According to a Nov. 2, 2009 editorial by the New York Times, a loophole known as the “Halliburton loophole” is what excludes fracking groups from said regulation.

“[Fracking] stripped the Environmental Protection Agency of its authority to regulate a drilling process called hydraulic fracturing. Invented by Halliburton in the 1940s, it involves injecting a mixture of water, sand and chemicals, some of them toxic, into underground rock formations to blast them open and release natural gas,” reads the editorial.

After fracking occurs, much of the water used in this process, containing within it some of these chemicals, pumps this water right back into the watershed. Groups like the BORC claim that fracking contributes to Global Warming, and suggests that the wastewater is highly toxic and unsafe. People in communities with large amounts of fracking have acknowledged a great deal more negative health effects, suggesting that fracking has contributed to sinus and respiratory problems.

The Ohio Constitution says constituents have the right to clean water and clean air, which could benefit anti-fracking groups such as BORC.

Many communities within Ohio have made a point to petition their city governments to ban fracking, citing city and state Bill of Rights. One example is included in a proposed amendment to the Community Bill of Rights in Broadview Heights, Ohio.

“It shall be unlawful for any person or corporation, or any director, officer, owner, or manager of a corporation to use a corporation, to deposit, store or transport waste water, “produced” water, “frack” water, brine or other materials, chemicals or by-products used in the extraction of gas or oil, within, upon or through the land, air or waters of The City of Broadview Heights,” according to the amendment.

BORC is currently spreading word of fracking’s harmful effects to Athenians. Their goal is to get the issue on the next ballot in November.

The hope is that this, or an ordinance change by the city council, will make fracking illegal within the city limits of Athens. The committee has enlisted the help of the Community Environmental Legal Defense Fund to advise them.

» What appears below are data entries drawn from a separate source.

(* ===== verification/SimpleLzwProofs.v ===== *)
(** * LZW: the bit stream and the dictionary

    The bits written by the compressor are the digits of one integer, which
    the decompressor takes apart.  Both sides agree on the string every code
    stands for; the round trip, the absence of panics and termination (with
    the hash table of [HashTable]) follow. *)

From S2P Require Import Prelude Varint SimpleLzw HashTable.

(** ** Growing the table *)

Lemma Len64_spec v : 0 < v -> 0 < Len64 v /\ 2 ^ (Len64 v - 1) <= v < 2 ^ Len64 v.
Proof.
  intros Hv. unfold Len64. destruct (Z.eqb_spec v 0); [lia|]. pose proof (Z.log2_nonneg v).
  rewrite Z.add_simpl_r. split; [lia|]. by apply Z.log2_spec.
Qed.

Lemma Len64_unique v n : 0 < n -> 2 ^ (n - 1) <= v < 2 ^ n -> Len64 v = n.
Proof.
  intros Hn Hv. assert (0 < 2 ^ (n - 1)) by (apply Z.pow_pos_nonneg; lia).
  unfold Len64. destruct (Z.eqb_spec v 0); [lia|].
  rewrite (Z.log2_unique v (n - 1)); [lia|lia|]. replace (Z.succ (n - 1)) with n by lia. lia.
Qed.

Lemma Len64_succ v : 0 < v -> Len64 (v + 1) = Len64 v \/ (v + 1 = 2 ^ Len64 v /\ Len64 (v + 1) = Len64 v + 1).
Proof.
  intros Hv. destruct (Len64_spec v Hv) as [Hp Hb]. destruct (decide (v + 1 = 2 ^ Len64 v)) as [E|].
  - right. split; [done|]. apply Len64_unique; [lia|]. rewrite Z.add_simpl_r, Z.pow_add_r by lia. lia.
  - left. apply Len64_unique; lia.
Qed.

(** A table that is large enough for all codes of a width. *)
Definition roomy (table : list Z) (mask highestCode : Z) : Prop :=
  exists k, table_ok table mask k /\ 2 ^ (Len64 highestCode + 1) <= 2 ^ k /\
    Z.of_nat (used table) = highestCode - 255 /\ 255 <= highestCode.

Lemma roomy_free table mask highestCode :
  roomy table mask highestCode -> (used table < length table)%nat.
Proof.
  intros (k&(Hk&Hl&_)&Hp&Hu&Hc). destruct (Len64_spec highestCode) as [? ?]; [lia|].
  rewrite Z.pow_add_r in Hp by lia. unfold zlen in Hl. lia.
Qed.

Lemma growTable_spec table mask c :
  roomy table mask c -> Forall is_u64 table -> c + 1 < 2 ^ 28 ->
  exists t' mask', growTable table mask (c + 1) (Len64 c) = Ok (t', mask', Len64 (c + 1)) /\
    (exists k, table_ok t' mask' k /\ 2 ^ (Len64 (c + 1) + 1) <= 2 ^ k) /\
    used t' = used table /\ forall x, x ∈ t' -> x = 0 \/ x ∈ table.
Proof.
  intros Hr Hb Hc. pose proof Hr as (k&Ht&Hp&Hu&Hc0). unfold growTable.
  destruct (Len64_succ c) as [->|[E ->]]; [lia| |].
  { rewrite Z.eqb_refl. exists table, mask. split; [done|]. split; [by exists k|]. auto. }
  destruct (Z.eqb_spec (Len64 c + 1) (Len64 c)); [lia|]. cbn [negb].
  destruct (Len64_spec c) as [Hl0 Hl1]; [lia|].
  assert (Len64 c < 28) as H28 by (apply (Z.pow_lt_mono_r_iff 2); lia).
  change compressMaximumCodeBits with 28.
  destruct (Z.ltb_spec 28 (Len64 c + 1)); [lia|].
  assert ((c + 1) * 4 = 2 ^ (Len64 c + 1 + 1)) as Ed.
  { rewrite E, <- Z.add_assoc, Z.pow_add_r by lia. lia. }
  destruct (Z.ltb_spec (zlen table) ((c + 1) * 4)) as [Hlt|Hge].
  - set (new := replicate (Z.to_nat ((c + 1) * 4)) 0).
    assert (zlen new = 2 ^ (Len64 c + 1 + 1)) as Hn by (unfold zlen, new; rewrite (length_replicate (A:=Z)), Z2Nat.id; lia).
    assert (table_ok new (u64 (zlen new - 1)) (Len64 c + 1 + 1)) as Hok.
    { split; [lia|]. split; [done|]. rewrite Hn. apply Z.mod_small.
      pose proof (Z.pow_le_mono_r 2 (Len64 c + 1 + 1) 30 ltac:(lia) ltac:(lia)). lia. }
    pose proof (roomy_free _ _ _ Hr) as Hf.
    destruct (rehash_spec table new _ _ Hok) as (t'&->&Hl'&Hu'&Hin'); [|done|].
    { unfold new at 1. rewrite used_replicate. unfold zlen in *. lia. }
    cbn [mbind outcome_bind]. exists t', (u64 (zlen new - 1)). split; [done|]. split.
    + exists (Len64 c + 1 + 1). split; [by eapply table_ok_length|lia].
    + split; [rewrite Hu'; unfold new; rewrite used_replicate; lia|]. intros x Hx.
      apply Hin' in Hx as [?|Hx]; [by right|left]. by apply elem_of_replicate in Hx as [-> _].
  - exists table, mask. split; [done|]. split; [|auto]. exists k. split; [done|].
    destruct Ht as (_&Hl&_). lia.
Qed.

(** ** The bit stream *)

(** The number of bits of [n] codes, the first of which is written while the
    highest code is [a], and the integer they form. *)
Fixpoint codeBits (a : Z) (n : nat) : Z :=
  match n with O => 0 | S n => Len64 a + codeBits (a + 1) n end.

Fixpoint packed (a : Z) (cs : list Z) : Z :=
  match cs with [] => 0 | c :: cs => c + 2 ^ Len64 a * packed (a + 1) cs end.

Fixpoint fits (a : Z) (cs : list Z) : Prop :=
  match cs with [] => True | c :: cs => 0 <= c < 2 ^ Len64 a /\ fits (a + 1) cs end.

Lemma codeBits_add a n m : codeBits a (n + m) = codeBits a n + codeBits (a + Z.of_nat n) m.
Proof.
  revert a. induction n as [|n IH]; intros a; simpl codeBits; [by rewrite Z.add_0_r|].
  rewrite IH. replace (a + 1 + Z.of_nat n) with (a + Z.of_nat (S n)) by lia. lia.
Qed.

Lemma codeBits_nonneg a n : 0 < a -> 0 <= codeBits a n.
Proof.
  revert a. induction n as [|n IH]; intros a Ha; simpl; [lia|]. specialize (IH (a + 1) ltac:(lia)).
  destruct (Len64_spec a Ha). lia.
Qed.

Lemma packed_snoc a cs c :
  0 < a -> packed a (cs ++ [c]) = packed a cs + 2 ^ codeBits a (length cs) * c.
Proof.
  revert a. induction cs as [|c' cs IH]; intros a Ha; simpl; [lia|].
  rewrite IH by lia. pose proof (codeBits_nonneg (a + 1) (length cs) ltac:(lia)).
  destruct (Len64_spec a Ha). rewrite Z.pow_add_r by lia. nia.
Qed.

Lemma fits_snoc a cs c :
  fits a cs -> 0 <= c < 2 ^ Len64 (a + zlen cs) -> fits a (cs ++ [c]).
Proof.
  unfold zlen. revert a. induction cs as [|c' cs IH]; intros a Hf Hc; simpl in *.
  - by rewrite Z.add_0_r in Hc.
  - destruct Hf as [Hc' Hf]. split; [done|]. apply IH; [done|].
    by replace (a + 1 + Z.of_nat (length cs)) with (a + Z.of_nat (S (length cs))) by lia.
Qed.

Lemma packed_bound a cs : 0 < a -> fits a cs -> 0 <= packed a cs < 2 ^ codeBits a (length cs).
Proof.
  revert a. induction cs as [|c cs IH]; intros a Ha Hf; simpl; [lia|]. destruct Hf as [Hc Hf].
  specialize (IH (a + 1) ltac:(lia) Hf). pose proof (codeBits_nonneg (a + 1) (length cs) ltac:(lia)).
  destruct (Len64_spec a Ha). rewrite Z.pow_add_r by lia. nia.
Qed.

Lemma pow256 n : 256 ^ Z.of_nat n = 2 ^ (8 * Z.of_nat n).
Proof. rewrite Z.pow_mul_r by lia. done. Qed.

(** Output after a header whose bits are the integer [N] of [T] bits. *)
Definition streamed (hdr out : list Z) (pendingOutput pendingBits N T : Z) : Prop :=
  exists body, out = hdr ++ body /\ bytes_ok body /\ 0 <= pendingBits < 32 /\
    0 <= pendingOutput < 2 ^ pendingBits /\
    N = le_uint body + 256 ^ zlen body * pendingOutput /\ T = 8 * zlen body + pendingBits.

(** Adding a code to the pending bits. *)
Lemma pend_code po pb code w :
  0 <= pb < 32 -> 0 <= po < 2 ^ pb -> 0 <= w <= 28 -> 0 <= code < 2 ^ w ->
  Z.lor po (shl_u64 code pb) = po + code * 2 ^ pb /\ 0 <= po + code * 2 ^ pb < 2 ^ (pb + w).
Proof.
  intros Hpb Hpo Hw Hc. assert (0 <= po + code * 2 ^ pb < 2 ^ (pb + w)) as Hb.
  { rewrite Z.pow_add_r by lia. nia. }
  split; [|done]. pose proof (Z.pow_le_mono_r 2 (pb + w) 60 ltac:(lia) ltac:(lia)).
  unfold shl_u64, u64. rewrite Z.shiftl_mul_pow2, Z.mod_small by lia.
  rewrite Z.lor_comm, (lor_disjoint code po pb) by lia. lia.
Qed.

Lemma writeCode_streamed hdr c N T :
  streamed hdr (cCompressed c) (cPendingOutput c) (cPendingBits c) N T ->
  0 <= cHighestCodeBits c <= 28 -> 0 <= cCurrentCode c < 2 ^ cHighestCodeBits c ->
  let '(out, po, pb) := writeCode c in
  streamed hdr out po pb (N + 2 ^ T * cCurrentCode c) (T + cHighestCodeBits c).
Proof.
  intros (body&Hout&Hok&Hpb&Hpo&->&->) Hw Hc. unfold writeCode.
  destruct (pend_code _ _ _ _ Hpb Hpo Hw Hc) as [-> Hb].
  set (po := cPendingOutput c + cCurrentCode c * 2 ^ cPendingBits c) in *.
  assert (le_uint body + 256 ^ zlen body * cPendingOutput c + 2 ^ (8 * zlen body + cPendingBits c) *
    cCurrentCode c = le_uint body + 256 ^ zlen body * po) as E.
  { unfold po, zlen. rewrite pow256, Z.pow_add_r by lia. lia. }
  rewrite E. destruct (Z.leb_spec 32 (cPendingBits c + cHighestCodeBits c)).
  - exists (body ++ le_bytes 4 (u32 po)). rewrite Hout. unfold LittleEndian_Append.
    split; [by rewrite app_assoc|]. split; [apply bytes_ok_app; auto with bonanza|].
    split; [lia|]. split.
    { rewrite Z.shiftr_div_pow2 by lia. split; [apply Z.div_pos; lia|].
      apply Z.div_lt_upper_bound; [lia|]. rewrite <- Z.pow_add_r by lia.
      replace (32 + (cPendingBits c + cHighestCodeBits c - 32))
        with (cPendingBits c + cHighestCodeBits c) by lia. apply Hb. }
    unfold zlen. rewrite le_uint_app, length_app, le_uint_bytes, length_le_bytes. split; [|lia].
    rewrite Nat2Z.inj_add, Z.pow_add_r by lia. change (256 ^ Z.of_nat 4) with (2 ^ 32).
    unfold u32. rewrite Z.mod_mod, Z.shiftr_div_pow2 by lia.
    pose proof (Z.div_mod po (2 ^ 32) ltac:(lia)). nia.
  - exists body. rewrite Hout. split; [done|]. split; [done|]. split; [lia|]. split; [done|].
    split; [done|lia].
Qed.

Lemma take_le_bytes n m v : (m <= n)%nat -> take m (le_bytes n v) = le_bytes m v.
Proof.
  intros H. replace n with (m + (n - m))%nat by lia. rewrite le_bytes_add.
  rewrite take_app_le by (rewrite length_le_bytes; lia). apply take_ge. by rewrite length_le_bytes.
Qed.

Lemma flushOutput_streamed hdr c N T :
  streamed hdr (cCompressed c) (cPendingOutput c) (cPendingBits c) N T ->
  0 <= cHighestCodeBits c <= 28 -> 0 <= cCurrentCode c < 2 ^ cHighestCodeBits c ->
  exists body, flushOutput c = Ok (hdr ++ body) /\ bytes_ok body /\
    le_uint body = N + 2 ^ T * cCurrentCode c /\ zlen body = (T + cHighestCodeBits c + 7) / 8.
Proof.
  intros (body&Hout&Hok&Hpb&Hpo&->&->) Hw Hc. unfold flushOutput.
  destruct (pend_code _ _ _ _ Hpb Hpo Hw Hc) as [-> Hb].
  set (po := cPendingOutput c + cCurrentCode c * 2 ^ cPendingBits c) in *.
  set (pb := cPendingBits c + cHighestCodeBits c) in *.
  assert (0 <= (pb + 7) / 8 <= 8) as Hm by (unfold pb; arith).
  set (m := Z.to_nat ((pb + 7) / 8)).
  rewrite <- (take_drop m (le_bytes 8 po)), take_le_bytes by (unfold m; lia).
  rewrite slice_prefix by (unfold zlen; rewrite length_le_bytes; unfold m; lia).
  cbn [mbind outcome_bind]. exists (body ++ le_bytes m po). rewrite Hout.
  split; [by rewrite app_assoc|]. split; [apply bytes_ok_app; auto with bonanza|].
  unfold zlen. rewrite le_uint_app, length_app, le_uint_bytes, length_le_bytes. split.
  - rewrite (Z.mod_small po).
    + unfold po. rewrite (pow256 (length body)), Z.pow_add_r by lia. lia.
    + rewrite pow256. split; [lia|]. eapply Z.lt_le_trans; [apply Hb|].
      apply Z.pow_le_mono_r; [lia|]. unfold m, pb in *. arith.
  - unfold m. rewrite Nat2Z.inj_add, Z2Nat.id by lia. unfold pb in *. arith.
Qed.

McGinn proposed that passing this legislation could create safer water not only for Athens but also surrounding cities as well. If Athens can pass legislation that includes the desirable wording, the legislation may result in a possible lawsuit from the city if communities upstream do not regulate their water.

In the meantime, McGinn hopes to continue the growth of BORC.

“We have ten members of the working committee and ten on advisory committee,” McGinn said. “We are hoping to develop to around 100. If we can save Athens, we can save other towns and cities down stream.”